Deviating from this expected design almost always causes usability problems. Sites that separate out some search results and place them in boxes risk having these links overlooked because users often assume they're ads. Instead, such "best bets" should be the first items in the linear list. (Typically, users don't care that items are editorial, rather than algorithmic, selections.) Also, scoped search that covers only a current subsite often misleads users who rarely have to consider what's being searched.
Earlier guidelines for search usability continue to hold, and are becoming even more important with the new mental model. The dominant search engines comply with all the main usability guidelines, which is obviously a major reason that they're on top. Today, the guidelines don't just describe good search; they describe expected search.
When is a Search "Search"?
Given how ingrained it is, it's crucial that you avoid invoking a user's mental model of search for other interactions. Don't use a "Search" button for parametric search. Although often useful, such searches don't fit the design pattern for search. You should thus call them something else to avoid confusing users.
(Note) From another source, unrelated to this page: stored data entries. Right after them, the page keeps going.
(** The bits of a code, in transmission order. *)
Definition code_bits (c : huffman_code) : list bool :=
  low_bits (Z.to_nat (bitLength c)) (Z.shiftr (huffmanCode c) (32 - bitLength c)).

(** ** Facts of the table, by evaluation *)

(** All symbols, the end-of-string symbol included. *)
Lemma symbol_forall (P : Z -> bool) :
  forallb P (seqZ 0 257) = true -> forall v, 0 <= v <= 256 -> P v = true.
Proof.
  intros H v Hv. rewrite forallb_forall in H. apply H, list_elem_of_In, elem_of_seqZ. lia.
Qed.

Definition code_wf (c : huffman_code) : bool :=
  (5 <=? bitLength c) && (bitLength c <=? 30) && (0 <=? huffmanCode c) &&
  (huffmanCode c <? 2 ^ 32) && (huffmanCode c mod 2 ^ (32 - bitLength c) =? 0) &&
  existsb (Z.eqb (bitLength c)) code_len_array.

Lemma encode_wf v : 0 <= v <= 256 -> code_wf (encode v) = true.
Proof. revert v. apply symbol_forall. vm_compute. reflexivity. Qed.

Lemma decode_encode v : 0 <= v <= 256 -> decode (encode v) = Some v.
Proof.
  intros Hv. assert (H : bool_decide (decode (encode v) = Some v) = true).
  { revert v Hv. apply symbol_forall. vm_compute. reflexivity. }
  by apply bool_decide_eq_true in H.
Qed.

(** [c] starts with the bits of [d]. *)
Definition starts_with (c d : huffman_code) : bool :=
  (bitLength d <=? bitLength c) &&
  (Z.shiftr (huffmanCode c) (32 - bitLength d) =? Z.shiftr (huffmanCode d) (32 - bitLength d)).
(* ===== verification/HString.v ===== *)
(** * HPACK strings, decoding side (hpack/string.h, hpack/string.cpp)

    [decode] reads a length-prefixed string, plain or Huffman-coded;
    [read_huffman_str] walks the coded bits with an [ibitstream]. *)
From Stdlib Require Import Sorted.
From S2P Require Import Prelude Memory Utils Constants Bitstream.
From S2P Require Integer Huffman.
Import Huffman (huffman_code, HuffmanCode, huffmanCode, bitLength, EOS).

(** The [for (auto bit_len : codeLengths)] loop: the first length whose bits are a
    code, with the symbol; [None] when no length matches. *)
Fixpoint match_code (codeLengths : list Z) (stream : ibitstream) : outcome (option (Z * Z)) :=
  match codeLengths with
  | [] => Ok None
  | bit_len :: codeLengths =>
      hcode ← take_bits bit_len stream;
      match Huffman.decode (HuffmanCode hcode bit_len) with
      | Some index => Ok (Some (index, bit_len))
      | None => match_code codeLengths stream
      end
  end.

(** The end-of-string padding test: fewer than eight bits are left and they are
    all ones in the last byte. *)
Definition is_padding (src : span) (stream : ibitstream) : bool :=
  let left := sp_len src * 8 - pos stream in
  (left <? 8) &&
  (let mask := make_mask 8 left in mask =? Z.land (sp_get src (sp_len src - 1)) mask).

(** The [while (!stream.empty())] loop. Every round consumes the bits of one code,
    so the number of bits of the string is enough fuel. *)
Fixpoint read_loop (fuel : nat) (src : span) (stream : ibitstream) (result : list Z)
  : outcome (list Z) :=
  match fuel with
  | O => OutOfFuel
  | S fuel =>
      if empty stream then Ok result
      else if is_padding src stream then Ok result
      else
        m ← match_code Huffman.allowed_code_lengths stream;
        match m with
        | None => Throw (invalid_argument "Can't decode huffman code")
        | Some (index, code_len) =>
            if index =? EOS then Ok result
            else read_loop fuel src (commit_bits code_len stream) (result ++ [u8 index])
        end
  end.
(* ===== verification/HeaderField.v ===== *)
(** * Header fields (hpack/header_field.h, hpack/header_field.cpp) *)
From S2P Require Import Prelude.

Inductive index_type : Type := DEFAULT | WITHOUT_INDEX | NEVER_INDEX.

Global Instance index_type_eq_dec : EqDecision index_type.
Proof. solve_decision. Defined.

Record header_field : Type := HeaderField {
  m_name : list Z;
  m_value : list Z;
  m_type : index_type;
}.

Global Instance header_field_eq_dec : EqDecision header_field.
Proof. solve_decision. Defined.

(** [using header = std::vector<header_field>]. *)
Definition header : Type := list header_field.

(** [check_max_size]: sizes are [size_t], so the product is taken modulo 2^64. *)
Definition check_max_size (t v : list Z) : outcome unit :=
  if (Z.shiftl 1 24 - 1) <=? u64 (u64 (Z.of_nat (length t) + Z.of_nat (length v)) * 8) / 5
  then Throw (overflow_error "Header is to big to be in the frame")
  else Ok tt.

(** The three constructors differ in the argument types only (spans, string views, moved
    vectors). *)
Definition make_header_field (name value : list Z) (type : index_type) : outcome header_field :=
  _ ← check_max_size name value;
  Ok (HeaderField name value type).

(** [header_field::hpack_size]: RFC 7541, section 4.1. *)
Definition hpack_size (f : header_field) : Z :=
  u64 (Z.of_nat (length (m_name f)) + Z.of_nat (length (m_value f)) + 32).

(** [~header_field]: the bytes the destructor leaves in the two vectors before their storage
    is released. *)
Definition destroyed (f : header_field) : list Z * list Z :=
  match m_type f with
  | NEVER_INDEX => (replicate (length (m_name f)) 0, replicate (length (m_value f)) 0)
  | _ => (m_name f, m_value f)
  end.

(** ** Well-formed fields *)

(** The largest total length of a name and a value that the constructors accept. *)
Definition MAX_FIELD_BYTES : Z := 10485759.

Definition field_ok (f : header_field) : Prop :=
  bytes_ok (m_name f) /\ bytes_ok (m_value f) /\
  Z.of_nat (length (m_name f)) + Z.of_nat (length (m_value f)) <= MAX_FIELD_BYTES.

Definition field_okb (f : header_field) : bool :=
  forallb (fun b => (0 <=? b) && (b <? 256)) (m_name f) &&
  forallb (fun b => (0 <=? b) && (b <? 256)) (m_value f) &&
  (Z.of_nat (length (m_name f)) + Z.of_nat (length (m_value f)) <=? MAX_FIELD_BYTES).

Lemma bytes_okb l : forallb (fun b => (0 <=? b) && (b <? 256)) l = true -> bytes_ok l.
Proof.
  rewrite forallb_forall. intros H. apply Forall_forall. intros b Hb.
  apply list_elem_of_In, H in Hb. unfold fits. lia.
Qed.

Lemma field_okb_ok f : field_okb f = true -> field_ok f.
Proof.
  unfold field_okb. rewrite !andb_true_iff. intros [[H1 H2] H3].
  split_and!; [by apply bytes_okb..|lia].
Qed.

Lemma check_max_size_spec t v :
  Z.of_nat (length t) + Z.of_nat (length v) < 2 ^ 61 ->
  check_max_size t v =
    if Z.of_nat (length t) + Z.of_nat (length v) <=? MAX_FIELD_BYTES then Ok tt
    else Throw (overflow_error "Header is to big to be in the frame").
Proof.
  intros H. unfold check_max_size, u64. rewrite (wrap_small 64 (_ + _)) by (unfold fits; lia).
  rewrite wrap_small by (unfold fits; lia).
  change (Z.shiftl 1 24 - 1) with 16777215. unfold MAX_FIELD_BYTES.
  destruct (Z.leb_spec 16777215 ((Z.of_nat (length t) + Z.of_nat (length v)) * 8 / 5));
    destruct (Z.leb_spec (Z.of_nat (length t) + Z.of_nat (length v)) 10485759);
    try done; exfalso; Z.div_mod_to_equations; lia.
Qed.

Lemma make_header_field_ok f :
  field_ok f -> make_header_field (m_name f) (m_value f) (m_type f) = Ok f.
Proof.
  intros (_ & _ & H). unfold make_header_field. rewrite check_max_size_spec.
  - rewrite (proj2 (Z.leb_le _ _)) by done. by destruct f.
  - unfold MAX_FIELD_BYTES in H. lia.
Qed.

Lemma hpack_size_exact f :
  field_ok f -> hpack_size f = Z.of_nat (length (m_name f)) + Z.of_nat (length (m_value f)) + 32.
Proof.
  intros (_ & _ & H). unfold hpack_size, u64, MAX_FIELD_BYTES in *. apply wrap_small. unfold fits. lia.
Qed.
A classic parametric search example is when you search a shoe site by specifying your shoe size, width, color, brand, and style. This is a great way of identifying shoes to buy, and certainly much more useful than a keyword search. Problems arise, however, when the action button is labeled "Search."
In our experience, when users see a fat "Search" button, they're likely to frantically look for "the box where I type my words." The mental model is so strong that the label "Search" equals keyword searching, not other types of search.
Most database programmers view parametric queries and other types of retrievals as a form of search. Fine. Just call it something else in the user interface.
Currently, there's no single winning label for non-keyword search, but Find and Retrieve seem to work well. For winnowing, you can use labels like "Refine Results." But don't use such labels for keyword search -- when there's a box for users to type words, label the action button "Search."
Finally, advanced search that combines keyword searching with other search forms can be helpful, but it should be a secondary option that's only displayed when users ask for it.
Users are now forming mental models that they expect to apply across the Web, and even to their intranets. This is good. Existing knowledge of interaction techniques lets users focus on their goals, not the mechanics of operating the interface. All this breaks down, however, if your design conflicts with users' preconceived mental models. Don't commit this sin.